The Mask of Civility: Benchmarking Chinese Mock Politeness Comprehension in Large Language Models
Yitong Zhang, Yuhan Xiang, Mingxuan Liu
TL;DR
This study benchmarks Chinese pragmatic understanding in large language models by classifying politeness, impoliteness, and mock politeness across authentic and simulated discourse using six LLMs under four prompting strategies. Grounded in Rapport Management Theory and Mock Politeness, it demonstrates that knowledge-enhanced and hybrid prompting substantially improve recognition, with Chinese-developed models performing better on Chinese pragmatics. Key contributions include a three-category dataset, a comparative evaluation of prompting strategies, and detailed error analysis highlighting the difficulty of detecting mock politeness.
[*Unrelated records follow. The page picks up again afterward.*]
(** * osbuild/images: partition customizations and partitioning mode

    A shallow embedding of [pkg/blueprint/partitioning_customizations.go]
    (the variant-tagged decoder of partition customizations, with its JSON
    and TOML entry points) and of the parts of [pkg/disk] that the disk
    tests exercise (partitioning-mode resolution and feature inspection).

    Conventions.
    - A JSON text is represented by its syntax tree; objects keep the order
      and the duplicates of their members, both of which Go's decoder can
      observe.  Syntax errors are outside the model.
    - A Go [any] is a closed universe of the dynamic values that the JSON and
      TOML decoders produce (TOML date-times, which the encoder writes as
      strings, are left out; a slice is never nil).  A [map[string]any] is
      an association list; Go maps have distinct keys, which theorems
      assume where it matters.
    - A method with a pointer receiver takes the receiver's value and returns
      the updated value together with the error ([None] for [nil]).
    - [uint64] values are [N]; no arithmetic is performed on them here. *)

From Stdlib Require Import String Ascii List NArith ZArith Bool Lia.
From Stdlib Require Import Permutation DecimalString.
Import ListNotations.
Local Open Scope string_scope.
Local Open Scope list_scope.
Set Warnings "-register-all".

(** ** Errors *)

(** The errors of [encoding/json], of [decodeSize] and the ones the decoder
    builds with [fmt.Errorf].  [Wrap p e] is [fmt.Errorf("%s %w", p, e)]. *)
Inductive error : Type :=
| UnmarshalTypeError (value : string) (target : string)
| UnknownField (key : string)
| UnsupportedValue (what : string)
| SizeError (msg : string)
| Wrap (prefix : string) (e : error)
| VariantError (variant : string) (e : error)
| MinSizeError (prefix : string) (e : error)
| MarshalError (prefix : string) (e : error)
| UnknownPartitionType (prefix : string) (partType : string)
| NotAnObject (prefix : string)
| TypeNotString (prefix : string) (goType : string).

Inductive result (A : Type) : Type :=
| Ok (a : A)
| Err (e : error).
Arguments Ok {A} a.
Arguments Err {A} e.

Definition isErr {A} (r : result A) : bool :=
  match r with Ok _ => false | Err _ => true end.

(** ** Go values *)

(** The float64 values and their conversions from and to JSON number
    literals ([strconv.ParseFloat] as used by the decoder, and the encoder's
    float formatting, which rejects NaN and the infinities). *)
Class GoFloat : Type := {
  float64 : Type;
  parseFloat : string -> option float64;
  formatFloat : float64 -> option string
}.

Module Json.
Section Values.
Context `{GoFloat}.

(** A JSON syntax tree.  A number carries its literal. *)
Inductive json : Type :=
| JNull
| JBool (b : bool)
| JNumber (lit : string)
| JString (s : string)
| JArray (l : list json)
| JObject (o : list (string * json)).

(** The dynamic values held by an [any]. *)
Inductive any : Type :=
| ANil
| ABool (b : bool)
| AInt64 (z : Z)
| AFloat64 (f : float64)
| AString (s : string)
| ASlice (l : list any)
| AMap (m : list (string * any)).

(** The name [%T] prints for a value. *)
Definition goType (a : any) : string :=
  match a with
  | ANil => "<nil>"
  | ABool _ => "bool"
  | AInt64 _ => "int64"
  | AFloat64 _ => "float64"
  | AString _ => "string"
  | ASlice _ => "[]interface {}"
  | AMap _ => "map[string]interface {}"
  end.

(** The description of a JSON value in an [UnmarshalTypeError]. *)
Definition kind (j : json) : string :=
  match j with
  | JNull => "null"
  | JBool _ => "bool"
  | JNumber _ => "number"
  | JString _ => "string"
  | JArray _ => "array"
  | JObject _ => "object"
  end.

(** [m[key]] with the comma-ok form. *)
Fixpoint lookup {A} (key : string) (m : list (string * A)) : option A :=
  match m with
  | [] => None
  | (k, a) :: m' => if String.eqb k key then Some a else lookup key m'
  end.

(** [m[key] = a]. *)
Fixpoint mapassign {A} (key : string) (a : A) (m : list (string * A))
  : list (string * A) :=
  match m with
  | [] => [(key, a)]
  | (k, b) :: m' =>
      if String.eqb k key then (k, a) :: m' else (k, b) :: mapassign key a m'
  end.

(** *** Field lookup *)

Definition upper (c : ascii) : ascii :=
  if (Ascii.leb "a" c && Ascii.leb c "z")%bool
  then ascii_of_nat (nat_of_ascii c - 32) else c.

(** [foldName]: ASCII letters are upper-cased, and the two runes outside
    ASCII whose fold class has an ASCII member, U+017F (bytes C5 BF) and
    U+212A (bytes E2 84 AA), go to S and K.  Every other rune folds to a
    rune outside ASCII and is left as it is: a folded key is only ever
    compared with the folded name of a struct field, which is ASCII. *)
Fixpoint foldName (s : string) : string :=
  match s with
  | EmptyString => EmptyString
  | String c s' =>
      match c, s' with
      | "197"%char, String "191"%char r => String "S"%char (foldName r)
      | "226"%char, String "132"%char (String "170"%char r) =>
          String "K"%char (foldName r)
      | _, _ => String (upper c) (foldName s')
      end
  end.

(** The struct field a key selects: the one with that exact name, else the
    first one with the same folded name. *)
Definition findField (names : list string) (key : string) : option string :=
  match find (String.eqb key) names with
  | Some n => Some n
  | None => find (fun n => String.eqb (foldName n) (foldName key)) names
  end.

(** No name of [rest] folds like a name of [names]. *)
Definition foldApart (names rest : list string) : bool :=
  forallb (fun n =>
             forallb (fun m => negb (String.eqb (foldName m) (foldName n))) names)
    rest.

(** *** Decoding into Go values *)

(** [d.saveError]: the first error is kept and decoding goes on. *)
Definition saveError (saved e : option error) : option error :=
  match saved with
  | Some _ => saved
  | None => e
  end.

Definition sequence {A} (l : list (result A)) : result (list A) :=
  fold_right (fun r acc =>
                match r, acc with
                | Err e, _ => Err e
                | Ok _, Err e => Err e
                | Ok a, Ok l' => Ok (a :: l')
                end) (Ok []) l.

Definition sequenceEntries {A} (l : list (string * result A))
  : result (list (string * A)) :=
  fold_right (fun kr acc =>
                match snd kr, acc with
                | Err e, _ => Err e
                | Ok _, Err e => Err e
                | Ok a, Ok l' => Ok ((fst kr, a) :: l')
                end) (Ok []) l.

(** Decoding into an [any]: null is nil, a number is a float64, an object
    is a map in which a later member replaces an earlier one with the same
    key.  The first number that does not convert is the error. *)
Fixpoint toAny (j : json) : result any :=
  match j with
  | JNull => Ok ANil
  | JBool b => Ok (ABool b)
  | JNumber lit =>
      match parseFloat lit with
      | Some f => Ok (AFloat64 f)
      | None => Err (UnmarshalTypeError ("number " ++ lit) "float64")
      end
  | JString s => Ok (AString s)
  | JArray l =>
      match sequence (map toAny l) with
      | Ok l' => Ok (ASlice l')
      | Err e => Err e
      end
  | JObject o =>
      match sequenceEntries (map (fun kv => (fst kv, toAny (snd kv))) o) with
      | Ok m => Ok (AMap (fold_left (fun acc kv => mapassign (fst kv) (snd kv) acc) m []))
      | Err e => Err e
      end
  end.

(** A member decoder stores a JSON value into a struct: [Err] is an error
    returned at once (an [Unmarshaler] failed), [Ok (s, Some e)] an error
    saved while decoding goes on. *)
Definition store (S : Type) : Type := json -> S -> result (S * option error).

(** [d.object] on a struct: the members in order, each stored into the
    field its key selects; a key that selects none is skipped, or under
    [DisallowUnknownFields] saved as an error. *)
Fixpoint object {S} (strict : bool) (names : list string)
    (set : string -> store S) (o : list (string * json)) (s : S)
    (saved : option error) : result (S * option error) :=
  match o with
  | [] => Ok (s, saved)
  | (key, j) :: o' =>
      match findField names key with
      | Some f =>
          match set f j s with
          | Err e => Err e
          | Ok (s', e) => object strict names set o' s' (saveError saved e)
          end
      | None =>
          object strict names set o' s
            (if strict then saveError saved (Some (UnknownField key)) else saved)
      end
  end.

(** A struct value inside a larger document. *)
Definition structValue {S} (strict : bool) (names : list string)
    (set : string -> store S) (goName : string) : store S :=
  fun j s =>
    match j with
    | JObject o => object strict names set o s None
    | JNull => Ok (s, None)
    | _ => Ok (s, Some (UnmarshalTypeError (kind j) goName))
    end.

(** [json.Unmarshal(data, &s)] and [decoder.Decode(&s)] on a struct. *)
Definition unmarshalStruct {S} (strict : bool) (names : list string)
    (set : string -> store S) (goName : string) (data : json) (s : S)
  : result S :=
  match structValue strict names set goName data s with
  | Err e => Err e
  | Ok (_, Some e) => Err e
  | Ok (s', None) => Ok s'
  end.

(** [d.array] on a slice whose elements start from the zero value [zero]. *)
Fixpoint array {E} (elem : store E) (zero : E) (l : list json)
    (saved : option error) : result (list E * option error) :=
  match l with
  | [] => Ok ([], saved)
  | j :: l' =>
      match elem j zero with
      | Err e => Err e
      | Ok (x, e) =>
          match array elem zero l' (saveError saved e) with
          | Err e' => Err e'
          | Ok (xs, saved') => Ok (x :: xs, saved')
          end
      end
  end.

Definition storeSlice {E} (elem : store E) (zero : E) (goName : string)
  : store (list E) :=
  fun j old =>
    match j with
    | JArray l => array elem zero l None
    | JNull => Ok ([], None)
    | _ => Ok (old, Some (UnmarshalTypeError (kind j) goName))
    end.

Definition storeString (goName : string) : store string :=
  fun j old =>
    match j with
    | JString s => Ok (s, None)
    | JNull => Ok (old, None)
    | _ => Ok (old, Some (UnmarshalTypeError (kind j) goName))
    end.

Definition storeAny : store any :=
  fun j _ =>
    match toAny j with
    | Ok a => Ok (a, None)
    | Err e => Ok (ANil, Some e)
    end.

(** A decoding step ended with an error, returned or saved. *)
Definition failed {S} (r : result (S * option error)) : Prop :=
  match r with
  | Ok (_, None) => False
  | _ => True
  end.

(** *** Encoding Go values *)

Definition formatInt (z : Z) : string := NilZero.string_of_int (Z.to_int z).

Fixpoint insertByKey {A} (kv : string * A) (l : list (string * A))
  : list (string * A) :=
  match l with
  | [] => [kv]
  | kv' :: l' =>
      if String.leb (fst kv) (fst kv') then kv :: l
      else kv' :: insertByKey kv l'
  end.

(** The encoder writes the members of a map sorted by key. *)
Definition sortByKey {A} (l : list (string * A)) : list (string * A) :=
  fold_right insertByKey [] l.

(** [json.Marshal] on an [any]. *)
Fixpoint Marshal (a : any) : result json :=
  match a with
  | ANil => Ok JNull
  | ABool b => Ok (JBool b)
  | AInt64 z => Ok (JNumber (formatInt z))
  | AFloat64 f =>
      match formatFloat f with
      | Some lit => Ok (JNumber lit)
      | None => Err (UnsupportedValue "float64")
      end
  | AString s => Ok (JString s)
  | ASlice l =>
      match sequence (map Marshal l) with
      | Ok l' => Ok (JArray l')
      | Err e => Err e
      end
  | AMap m =>
      match sequenceEntries
              (sortByKey (map (fun kv => (fst kv, Marshal (snd kv))) m)) with
      | Ok o => Ok (JObject o)
      | Err e => Err e
      end
  end.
The findings have practical implications for building more context-aware, human-centered AI systems and advance the interdisciplinary integration of pragmatic theory with language technology.
Abstract
From a pragmatic perspective, this study systematically evaluates the differences in performance among representative large language models (LLMs) in recognizing politeness, impoliteness, and mock politeness phenomena in Chinese. Addressing the existing gaps in pragmatic comprehension, the research adopts the frameworks of Rapport Management Theory and the Model of Mock Politeness to construct a three-category dataset combining authentic and simulated Chinese discourse. Six representative models, including GPT-5.1 and DeepSeek, were selected as test subjects and evaluated under four prompting conditions: zero-shot, few-shot, knowledge-enhanced, and hybrid strategies. This study serves as a meaningful attempt within the paradigm of ``Great Linguistics,'' offering a novel approach to applying pragmatic theory in the age of technological transformation. It also responds to the contemporary question of how technology and the humanities may coexist, representing an interdisciplinary endeavor that bridges linguistic technology and humanistic reflection.